A Finely Crafted Run-on Sentence

Words, phrases, sentences and paragraphs… mostly in English.

English is a secret code. April 18, 2007

Filed under: Uncategorized — twoeyedgirl @ 12:18 am

This article says nothing that I don’t know and everything that I already have been saying. But hear me out on it. It’s very convincing. And once again, though it is about English, it was not written in America, England, Canada, or Australia, and it was not written by an American, and Englishman, a Canadian, or an Australian. “Why I will continue to split hairs over split infinitives” by Michael Skapinker is about the pet peeves of English, and the book The Language Instinct by Steven Pinker. Infer/imply, uninterested/disinterested, I/me and split infinitives are among the nitpicky things mentioned in the article. They sound like just the kind of things that I like to be nitpicky on, kind of like good/well. Some of those things are not grammar, though, they are vocabulary. I certainly think vocabulary should be taught, although I hated vocab tests in high school with a fiery burning passion.

GRAMMAR is really what is on trial here. And, according to more and more people, it just doesn’t matter.

Pinker, in spite of his queasiness about “disinterested” for “uninterested”, is even more robust. Yes, there are ungrammatical sentences, he says. “Apples the eat boy” is ungrammatical. But beginning a sentence with “because” is not ungrammatical. Neither are split infinitives. (The rule that says they cannot be split is another holdover from Latin, whose infinitives cannot be split because they are one word.) Grammatical speech is the way people speak.

Any (native) English speaker speaks grammatically, because that is the only way TO speak. Ungrammatical sentences such as the above example are silly, and no one makes those mistakes unless they are learning the language. To further prove the point, there is this interesting little analogy

Imagine, says Pinker, watching a wildlife documentary. The narrator does not like what he sees. “Dolphins do not execute their swimming strokes properly. White-crowned sparrows carelessly debase their calls . . . the song of the humpback whale contains several well-known errors and monkeys’ cries have been in a state of chaos and degeneration for hundreds of years.” We would be incredulous, Pinker says. “What on earth would it mean for the song of the humpback whale to contain an ‘error’? Isn’t the song of the humpback whale whatever the humpback whale decides to sing?”

However, I have never met a teacher who allows her students to sing whatever they want in the classroom. This dilemma is the cause of debate (like the one that happened a few years ago over the Oakland Ebonics decision). Differing dialects have different grammatical correctness, but just because saying “we was” is wrong in one dialect doesn’t mean it is wrong inherently. This brings us to the most interesting (I think) part of the article.

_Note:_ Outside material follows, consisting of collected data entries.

Lemma occ_sum_insert f sm v sm' k :
  wf sm -> insert sm v = Ok (sm', k) -> occ_sum f sm' = occ_sum f sm + f v.
Proof.
  intros Hwf Hins. unfold insert in Hins. destruct (_ =? u32_max)%N; [discriminate|].
  unfold occ_sum. destruct (free_head_cases sm Hwf)
    as [[Hnone _]|(m & ver & l & _ & Hslot & _)].
  - rewrite Hnone in Hins. injection Hins as <- _. simpl.
    rewrite sum_list_with_app. simpl. rewrite slot_val_occupied. lia.
  - rewrite Hslot in Hins. injection Hins as <- _. simpl.
    pose proof (sum_list_with_insert (slot_val f) _ _ _
      (mk_slot (Occupied v) (N.lor ver 1)) Hslot) as H.
    rewrite slot_val_occupied, slot_val_vacant in H. lia.
Qed.

Lemma occ_sum_remove f sm k sm' v :
  remove sm k = (sm', Some v) -> occ_sum f sm = occ_sum f sm' + f v.
Proof.
  intros Hrem. destruct (remove_some _ _ _ _ Hrem) as (Hg & _).
  rewrite (remove_get_Some _ _ _ Hg) in Hrem. injection Hrem as <-.
  apply get_Some in Hg. unfold occ_sum. simpl.
  pose proof (sum_list_with_insert (slot_val f) _ _ _
    (mk_slot (Vacant (free_head sm)) ((version k + 1) mod u32_limit)%N) Hg) as H.
  rewrite slot_val_occupied, slot_val_vacant in H. lia.
Qed.

Lemma occ_sum_index_set f sm k v sm' o :
  index_set sm k v = Ok sm' -> get sm k = Some o ->
  occ_sum f sm' + f o = occ_sum f sm + f v.
Proof.
  intros Hset Hg. pose proof (index_set_ok _ _ v _ Hg) as Hok.
  rewrite Hset in Hok. injection Hok as ->. apply get_Some in Hg.
  unfold occ_sum. simpl.
  pose proof (sum_list_with_insert (slot_val f) _ _ _
    (mk_slot (Occupied v) (version k)) Hg) as H. by rewrite !slot_val_occupied in H.
Qed.

Lemma occ_sum_try_map f g ss ss' :
  (forall v v', g v = Ok v' -> f v' = f v) -> try_map_slots g ss = Ok ss' ->
  sum_list_with (slot_val f) ss' = sum_list_with (slot_val f) ss.
Proof.
  intros Hg. revert ss'. induction ss as [|s ss IH]; intros ss' H; simpl in H.
  - by injection H as <-.
  - destruct (u s) as [v|m] eqn:Hu.
    + destruct (g v) as [v'|] eqn:Hv; [|discriminate]. simpl in H.
      destruct (try_map_slots g ss) as [ss''|]; [|discriminate]. simpl in H.
      injection H as <-. simpl. unfold slot_val at 1 3. rewrite Hu. simpl.
      rewrite (Hg _ _ Hv), (IH ss'') by done. done.
    + destruct (try_map_slots g ss) as [ss''|]; [|discriminate]. simpl in H.
      injection H as <-. simpl. by rewrite (IH ss'').
Qed.

Lemma occ_sum_values_try_map f g sm sm' :
  (forall v v', g v = Ok v' -> f v' = f v) -> values_try_map g sm = Ok sm' ->
  occ_sum f sm' = occ_sum f sm.
Proof.
  intros Hg H. unfold values_try_map in H.
  destruct (try_map_slots g (slots sm)) as [ss|] eqn:Hss; [|discriminate].
  simpl in H. injection H as <-. unfold occ_sum. simpl. by eapply occ_sum_try_map.
Qed.

(** ** Theorems *)

(** every operation that changes a slotmap keeps it well formed:
    the sentinel, the free chain, odd versions exactly on occupied
    slots, and the bounds. *)
Theorem slotmap_wf_preserved sm :
  wf sm ->
  (forall v sm' k, insert sm v = Ok (sm', k) -> wf sm') /\
  (forall k sm' r, remove sm k = (sm', r) -> wf sm') /\
  (forall k v sm', index_set sm k v = Ok sm' -> wf sm') /\
  (forall f sm', values_try_map f sm = Ok sm' -> wf sm').
Proof.
  intros Hwf. split_and!; intros *; [apply insert_wf|apply remove_wf|apply index_set_wf|
    apply values_try_map_wf]; done.
Qed.

(** insert then remove is a round trip: the new key reads the value,
    [remove] returns it, and afterwards the key is invalid and every other
    key reads what it read before the insert. *)
Theorem insert_remove_roundtrip sm v sm1 k :
  wf sm -> insert sm v = Ok (sm1, k) ->
  get sm1 k = Some v /\ get sm k = None /\
  exists sm2, remove sm1 k = (sm2, Some v) /\ get sm2 k = None /\
    forall k', k' <> k -> get sm2 k' = get sm k'.
Proof.
  intros Hwf Hins. pose proof (insert_new _ _ _ _ Hins) as Hnew.
  split_and!; [done|by eapply insert_fresh|].
  eexists. split; [by apply remove_get_Some|].
  destruct (remove_some sm1 k _ v (remove_get_Some _ _ _ Hnew)) as (_ & Hgone & Hother).
  split; [done|]. intros k' Hne. rewrite Hother by done. by eapply insert_other.
Qed.
End Ops.

(** ** Witnesses *)

Lemma slotmap_wf_preserved_witness :
  wf (@new nat) /\ forall v sm' k, insert (@new nat) v = Ok (sm', k) -> wf sm'.
Proof.
  split; [exact wf_new|]. apply (slotmap_wf_preserved (@new nat) wf_new).
Defined.

Lemma insert_remove_roundtrip_witness :
  exists sm1 k, insert (@new nat) 7 = Ok (sm1, k) /\ get sm1 k = Some 7 /\
    exists sm2, remove sm1 k = (sm2, Some 7) /\ get sm2 k = None.
Proof.
  destruct (insert (@new nat) 7) as [[sm1 k]|] eqn:E; [|discriminate].
  destruct (insert_remove_roundtrip new 7 sm1 k wf_new E) as (H1 & _ & sm2 & H2 & H3 & _).
  exists sm1, k. split_and!; [done|exact H1|]. exists sm2. split; [exact H2|exact H3].
Defined.

End SlotMap.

Prescriptive grammatical rules are a shibboleth, he says, “differentiating the elite from the rabble”. “Shibboleth”, you will recall, comes from the Book of Judges and from the battle between the Gileadites and the Ephraimites. The Gileadites crossed the Jordan and when any Ephraimite tried to follow, they set him a little test: “Then said they unto him, Say now Shibboleth.” This was sneaky because “shibboleth” was an Ephraimite tongue-twister. They said “sibboleth” instead, marking themselves out as different.

But this surely is the point. Language is the way we signal what group we belong to. A 16-year-old can enthuse about a band being “bare safe”. A 66-year-old using the same language at the Royal Opera House would be regarded as either pretentious or peculiar, assuming anyone knew what he was talking about.

Prescriptive grammar really is a Shibboleth. And though no one is in danger of being killed by the Gileadites, grammar is a tool that can get the user into secret clubs and societies like jobs or social circles… or an English teacher’s good graces. The problem is that we are dealing with a grey issue with language. Knowing formulas could be the key to getting in good with the math or science crowd, but when an equation is wrong, there is no question that it is wrong. Linguists know that wrong and right can change dozens of times a day for just one speaker. Must an English teacher teach all kinds of “rights”? Just teaching the ones that students are not as familiar with implies that these are the “right” ones. But no one needs to be taught how to speak to their friends!